Ultimately, if you’re not producing content your options are: a) Shockingly brilliant repackaging [or...] b) Insightful commentary/journalism.
You want sex-positive fuckwit-negative porn snark? I’m trying…
A blog is still a neccesary evil and its good to see you back up and online.
For me, it’s not about selling. If I get advertising,it’s a bonus. If not, then whatever. I just do it to vent, get the energy out, and be a literary tart in general, just for fun.

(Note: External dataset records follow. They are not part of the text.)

(** A read fills a destination of [n] bytes and returns what was copied into it. *)
(* [src/os/block/block_device.cpp] [MemoryBlockDevice::read_block] *)
Definition read_block (address n : Z) d : res (list Z) :=
  _ ← validate_block_span d n;
  _ ← validate_block_range d address 1;
  Ok (slice (byte_offset_for d address) n (storage d)).
(* [src/os/block/block_device.cpp] [MemoryBlockDevice::write_block] *)
Definition write_block (address : Z) (source : list Z) : M MemoryBlockDevice unit :=
  lift (fun d => validate_block_span d (lenZ source)) ≫= fun _ =>
  lift (fun d => validate_block_range d address 1) ≫= fun _ =>
  modify (fun d => mkDevice (geometry d) (splice (byte_offset_for d address) source (storage d))).
(* [src/os/block/block_device.cpp] [MemoryBlockDevice::read_blocks] *)
Definition read_blocks (first_address n : Z) d : res (list Z) :=
  requested_block_count ← span_block_count d n;
  _ ← validate_block_range d first_address requested_block_count;
  if requested_block_count =? 0 then Ok []
  else Ok (slice (byte_offset_for d first_address) n (storage d)).
(* [src/os/block/block_device.cpp] [MemoryBlockDevice::write_blocks] *)
Definition write_blocks (first_address : Z) (source : list Z) : M MemoryBlockDevice unit :=
  lift (fun d => span_block_count d (lenZ source)) ≫= fun requested_block_count =>
  lift (fun d => validate_block_range d first_address requested_block_count) ≫= fun _ =>
  if requested_block_count =? 0 then mret tt
  else modify (fun d => mkDevice (geometry d) (splice (byte_offset_for d first_address) source (storage d))).
(* [src/os/block/block_device.cpp] [MemoryBlockDevice::clear] *)
Definition clear (fill_value : Z) d : MemoryBlockDevice :=
  mkDevice (geometry d) (replicate (length (storage d)) fill_value).
(* ===== verification/BufferCache.v ===== *)
(** * Buffer cache

    Models src/os/block/buffer_cache.cpp: a write-back cache of whole blocks with an index from block
    number to entry and least-recently-used replacement.  The cache holds a reference to its device,
    so a state is the pair of the cache and the device.  The device is any [BlockStore]; the theorems
    show that the pair is again a [BlockStore] with the same behaviour as the bare device. *)

From S2P Require Import Prelude BlockDevice.

(** ** State *)

(* [include/mnos/os/block/buffer_cache.hpp] [BufferCacheStats] *)
Record BufferCacheStats : Set := mkStats {
  hit_count : Z;
  miss_count : Z;
  device_read_count : Z;
  write_count : Z;
  device_writeback_count : Z;
  dirty_eviction_count : Z;
}.
(* [src/os/block/buffer_cache.cpp] [BufferCacheStats::record_hit] *)
Definition record_hit (s : BufferCacheStats) : BufferCacheStats :=
  mkStats (add64 (hit_count s) 1) (miss_count s) (device_read_count s) (write_count s)
    (device_writeback_count s) (dirty_eviction_count s).
(* [src/os/block/buffer_cache.cpp] [BufferCacheStats::record_miss] *)
Definition record_miss (s : BufferCacheStats) : BufferCacheStats :=
  mkStats (hit_count s) (add64 (miss_count s) 1) (device_read_count s) (write_count s)
    (device_writeback_count s) (dirty_eviction_count s).
(* [src/os/block/buffer_cache.cpp] [BufferCacheStats::record_device_read] *)
Definition record_device_read (s : BufferCacheStats) : BufferCacheStats :=
  mkStats (hit_count s) (miss_count s) (add64 (device_read_count s) 1) (write_count s)
    (device_writeback_count s) (dirty_eviction_count s).
(* [src/os/block/buffer_cache.cpp] [BufferCacheStats::record_write] *)
Definition record_write (s : BufferCacheStats) : BufferCacheStats :=
  mkStats (hit_count s) (miss_count s) (device_read_count s) (add64 (write_count s) 1)
    (device_writeback_count s) (dirty_eviction_count s).
(* [src/os/block/buffer_cache.cpp] [BufferCacheStats::record_device_writeback] *)
Definition record_device_writeback (s : BufferCacheStats) : BufferCacheStats :=
  mkStats (hit_count s) (miss_count s) (device_read_count s) (write_count s)
    (add64 (device_writeback_count s) 1) (dirty_eviction_count s).
(* [src/os/block/buffer_cache.cpp] [BufferCacheStats::record_dirty_eviction] *)
Definition record_dirty_eviction (s : BufferCacheStats) : BufferCacheStats :=
  mkStats (hit_count s) (miss_count s) (device_read_count s) (write_count s)
    (device_writeback_count s) (add64 (dirty_eviction_count s) 1).
(** ** Trap controller *)

(* [include/mnos/cpu/system/trap_controller.hpp] [SyscallDescriptor] *)
Record SyscallDescriptor : Set := mkSyscall {
  syscall_enabled : bool;
  entry_rip : Z;
  rflags_mask : Z;
}.
(* [src/cpu/system/trap_controller.cpp] [SyscallDescriptor::disabled] *)
Definition syscall_disabled : SyscallDescriptor := mkSyscall false 0 0.
(* [src/cpu/system/trap_controller.cpp] [SyscallDescriptor::enabled] *)
Definition make_syscall_descriptor (entry mask : Z) : SyscallDescriptor := mkSyscall true entry mask.

(* [include/mnos/cpu/system/trap_controller.hpp] [TrapController] *)
Record TrapController : Set := mkTrapController {
  gdt : GlobalDescriptorTable;
  tss : TaskStateSegment;
  idt : InterruptDescriptorTable;
  syscall_descriptor : SyscallDescriptor;
}.
Definition make_trap_controller : TrapController := mkTrapController make_gdt make_tss make_idt syscall_disabled.
(* [src/cpu/system/trap_controller.cpp] [TrapController::load_gdt] *)
Definition load_gdt (t : GlobalDescriptorTable) (c : TrapController) : TrapController :=
  mkTrapController t (tss c) (idt c) (syscall_descriptor c).
(* [src/cpu/system/trap_controller.cpp] [TrapController::load_task_state_segment] *)
Definition load_task_state_segment (t : TaskStateSegment) (c : TrapController) : TrapController :=
  mkTrapController (gdt c) t (idt c) (syscall_descriptor c).
(* [src/cpu/system/trap_controller.cpp] [TrapController::load_idt] *)
Definition load_idt (t : InterruptDescriptorTable) (c : TrapController) : TrapController :=
  mkTrapController (gdt c) (tss c) t (syscall_descriptor c).
(* [src/cpu/system/trap_controller.cpp] [TrapController::configure_syscall] *)
Definition configure_syscall (d : SyscallDescriptor) (c : TrapController) : TrapController :=
  mkTrapController (gdt c) (tss c) (idt c) d.

Section controller.
Context (tc : TrapController).

(* [src/cpu/system/trap_controller.cpp] [TrapController::switch_to_gate_privilege] *)
Definition switch_to_gate_privilege (gate : InterruptGate) : M CpuState unit :=
  let target_level := target_privilege_level gate in
  gets privilege_level ≫= fun level =>
  if bool_decide (level = target_level) then mret tt
  else
    (if is_more_privileged target_level level then
       lift (fun _ => has_privilege_stack target_level (tss tc)) ≫= fun present =>
       throw_if (negb present) logic_error ≫= fun _ =>
       lift (fun _ => privilege_stack target_level (tss tc)) ≫= fun stack =>
       write_register Reg.RSP stack
     else mret tt) ≫= fun _ =>
    set_privilege_level target_level.

(* [src/cpu/system/trap_controller.cpp] [TrapController::dispatch_gate_trap] *)
Definition dispatch_gate_trap (kind : TrapKind) (vector return_rip : Z) (error : option Z)
  : M CpuState TrapFrame :=
  lift (fun _ => gate_at vector (idt tc)) ≫= fun gate =>
  read_register Reg.RSP ≫= fun rsp =>
  lift (fun s => make_trap_frame kind vector (rip s) return_rip (Common.raw_bits (cpu_flags s)) rsp
                   (privilege_level s) error) ≫= fun frame =>
  switch_to_gate_privilege gate ≫= fun _ =>
  modify (set_pending_trap frame) ≫= fun _ =>
  (if bool_decide (gate_type gate = Gate.INTERRUPT_GATE)
   then on_flags (fun f => write_flag f Flag.IF false) else mret tt) ≫= fun _ =>
  modify (set_rip (handler_rip gate)) ≫= fun _ =>
  mret frame.

(* [src/cpu/system/trap_controller.cpp] [TrapController::raise_exception] *)
Definition raise_exception (vector : Z) (error : option Z) : M CpuState TrapFrame :=
  gets rip ≫= fun return_rip => dispatch_gate_trap Trap.EXCEPTION vector return_rip error.
(* [src/cpu/system/trap_controller.cpp] [TrapController::raise_interrupt] *)
Definition raise_interrupt (vector : Z) : M CpuState TrapFrame :=
  gets rip ≫= fun return_rip => dispatch_gate_trap Trap.INTERRUPT vector return_rip None.
(* [src/cpu/system/trap_controller.cpp] [TrapController::raise_software_interrupt] *)
Definition raise_software_interrupt (vector return_rip : Z) : M CpuState TrapFrame :=
  dispatch_gate_trap Trap.SOFTWARE_INTERRUPT vector return_rip None.

(* [src/cpu/system/trap_controller.cpp] [TrapController::enter_syscall] *)
Definition enter_syscall (return_rip : Z) : M CpuState TrapFrame :=
  throw_if (negb (syscall_enabled (syscall_descriptor tc))) logic_error ≫= fun _ =>
  gets (fun s => Common.raw_bits (cpu_flags s)) ≫= fun original_rflags =>
  read_register Reg.RSP ≫= fun original_stack_pointer =>
  lift (fun s => make_trap_frame Trap.SYSCALL syscall_compat (rip s) return_rip original_rflags
                   original_stack_pointer (privilege_level s) None) ≫= fun frame =>
  write_register Reg.RCX return_rip ≫= fun _ =>
  write_register Reg.R11 original_rflags ≫= fun _ =>
  modify (set_pending_trap frame) ≫= fun _ =>
  lift (fun _ => has_privilege_stack Ring.RING0 (tss tc)) ≫= fun present =>
  (if present : bool then
     lift (fun _ => privilege_stack Ring.RING0 (tss tc)) ≫= fun stack => write_register Reg.RSP stack
   else mret tt) ≫= fun _ =>
  set_privilege_level Ring.RING0 ≫= fun _ =>
  on_flags (fun _ => mkRflags (Z.land original_rflags (not64 (rflags_mask (syscall_descriptor tc))))) ≫= fun _ =>
  modify (set_rip (entry_rip (syscall_descriptor tc))) ≫= fun _ =>
  mret frame.

(* [src/cpu/system/trap_controller.cpp] [TrapController::restore_from_frame] *)
Definition restore_from_frame (frame : TrapFrame) : M CpuState unit :=
  modify (set_rip (tf_return_rip frame)) ≫= fun _ =>
  on_flags (fun _ => mkRflags (tf_rflags frame)) ≫= fun _ =>
  write_register Reg.RSP (tf_stack_pointer frame) ≫= fun _ =>
  set_privilege_level (tf_privilege_level frame).
(* [src/cpu/system/trap_controller.cpp] [TrapController::restore_trap_frame] *)
Definition restore_trap_frame (frame : TrapFrame) : M CpuState unit :=
  restore_from_frame frame ≫= fun _ => modify clear_pending_trap.
(* [src/cpu/system/trap_controller.cpp] [TrapController::return_from_trap] *)
Definition return_from_trap : M CpuState unit :=
  lift get_pending_trap ≫= fun frame => restore_trap_frame frame.

(* [src/cpu/system/trap_controller.cpp] [require_canonical_syscall_return_address] *)
Definition require_canonical_syscall_return_address (address : Z) : res unit :=
  if negb (is_canonical_linear_address address) then Throw out_of_range else Ok tt.
(* [src/cpu/system/trap_controller.cpp] [TrapController::return_from_syscall] *)
Definition return_from_syscall : M CpuState unit :=
  gets pending_trap ≫= fun pending =>
  match pending with
  | Some frame =>
      if negb (bool_decide (tf_kind frame = Trap.SYSCALL)) then throw logic_error
      else
        read_register Reg.RCX ≫= fun rcx =>
        lift (fun _ => require_canonical_syscall_return_address rcx) ≫= fun _ =>
        lift (fun _ => require_canonical_syscall_return_address (tf_stack_pointer frame)) ≫= fun _ =>
        modify (set_rip rcx) ≫= fun _ =>
        read_register Reg.R11 ≫= fun r11 =>
        on_flags (fun _ => mkRflags r11) ≫= fun _ =>
        write_register Reg.RSP (tf_stack_pointer frame) ≫= fun _ =>
        set_privilege_level (tf_privilege_level frame) ≫= fun _ =>
        modify clear_pending_trap
  | None => throw logic_error
  end.
End controller.

(** ** What entry and return do to the state *)

Section lemmas.
Context (tc : TrapController).
Implicit Types s : CpuState.

(** The gate a vector selects and the stack an inward switch loads. *)
Definition new_stack (level : PrivilegeLevel) s : res Z :=
  if bool_decide (privilege_level s = level) then Ok (reg_of Reg.RSP s)
  else if is_more_privileged level (privilege_level s) then
    match has_privilege_stack level (tss tc) with
    | Ok true => privilege_stack level (tss tc)
    | Ok false => Throw logic_error
    | Throw e => Throw e
    end
  else Ok (reg_of Reg.RSP s).

Definition frame_of (kind : TrapKind) (vector return_rip : Z) (error : option Z) s : TrapFrame :=
  mkTrapFrame kind vector (rip s) return_rip (Common.raw_bits (cpu_flags s)) (reg_of Reg.RSP s)
    (privilege_level s) error.

(** The state in which a handler starts. *)
Definition entered (gate : InterruptGate) (stack : Z) (frame : TrapFrame) s : CpuState :=
  let flags := if bool_decide (gate_type gate = Gate.INTERRUPT_GATE)
    then write_flag (cpu_flags s) Flag.IF false else cpu_flags s in
  set_rip (handler_rip gate) (set_flags flags (set_pending_trap frame
    (set_level (target_privilege_level gate) (put_reg Reg.RSP stack s)))).

Lemma switch_spec gate s : is_privilege_level_valid (target_privilege_level gate) = true ->
  switch_to_gate_privilege tc gate s =
  match new_stack (target_privilege_level gate) s with
  | Ok stack => (set_level (target_privilege_level gate) (put_reg Reg.RSP stack s), Ok tt)
  | Throw e => (s, Throw e)
  end.
Proof.
  intros Hv. unfold switch_to_gate_privilege, new_stack, set_privilege_level. munfold_goal.
  case_bool_decide as Hd.
  { rewrite put_reg_same. by destruct s; simpl in *; subst. }
  destruct (is_more_privileged _ _); [|by rewrite Hv, put_reg_same].
  destruct (has_privilege_stack _ _) as [[]|]; [|done..]. cbn [negb].
  destruct (privilege_stack _ _) as [v|]; [|done]. rewrite write_register_eq by done. by rewrite Hv.
Qed.

Lemma dispatch_spec kind vector return_rip error s : cpu_wf s -> is_trap_kind_valid kind = true ->
  (forall gate, gate_at vector (idt tc) = Ok gate -> is_privilege_level_valid (target_privilege_level gate) = true) ->
  dispatch_gate_trap tc kind vector return_rip error s =
  match gate_at vector (idt tc) with
  | Throw e => (s, Throw e)
  | Ok gate =>
      let frame := frame_of kind vector return_rip error s in
      match new_stack (target_privilege_level gate) s with
      | Ok stack => (entered gate stack frame s, Ok frame)
      | Throw e => (s, Throw e)
      end
  end.
Proof.
  intros Hwf Hk Hgates. unfold dispatch_gate_trap. munfold_goal.
  destruct (gate_at vector (idt tc)) as [gate|] eqn:Hg; [|done]. specialize (Hgates gate eq_refl).
  rewrite read_register_eq by done. unfold make_trap_frame, require_trap_kind, require_privilege_level. munfold_goal.
  rewrite Hk, (cw_level s Hwf). cbn [negb]. fold (frame_of kind vector return_rip error s).
  rewrite switch_spec by done. cbn zeta. destruct (new_stack _ s) as [stack|]; [|done].
  unfold on_flags, entered. munfold_goal. by case_bool_decide.
Qed.

Definition restored (frame : TrapFrame) s : CpuState :=
  clear_pending_trap (set_level (tf_privilege_level frame) (put_reg Reg.RSP (tf_stack_pointer frame)
    (set_flags (mkRflags (tf_rflags frame)) (set_rip (tf_return_rip frame) s)))).

Lemma return_from_trap_spec frame s : pending_trap s = Some frame ->
  is_privilege_level_valid (tf_privilege_level frame) = true ->
  return_from_trap s = (restored frame s, Ok tt).
Proof.
  intros Hp Hv. unfold return_from_trap, get_pending_trap, restore_trap_frame, restore_from_frame,
    set_privilege_level, on_flags. munfold_goal. rewrite Hp. rewrite write_register_eq by done. by rewrite Hv.
Qed.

I’m probably not one to speak, because direct opinions are never appreciated in the sex blogosphere, but Eros Blog is just reproducing content that’s out there, and the only reason it gets the traffic it does is because it’s been online the longest, then there are the links and so on. To tune in, and see one ’sexy’ image with two sentences, is quite astoundingly boring. EB doesn’t even have content that can be classified as original, let alone interesting, and to be blunt (I’m probably saying what many bloggers are thinking, as in ‘why the hell is this blog popular’ or ‘why does it deserve a mention in Wired?’), I wouldn’t miss it if it was gone.
Come to think of it, sexblogging is now becoming so passe and boring, even among the popular bloggers. Many of which use big words to make out like they’re literary folk.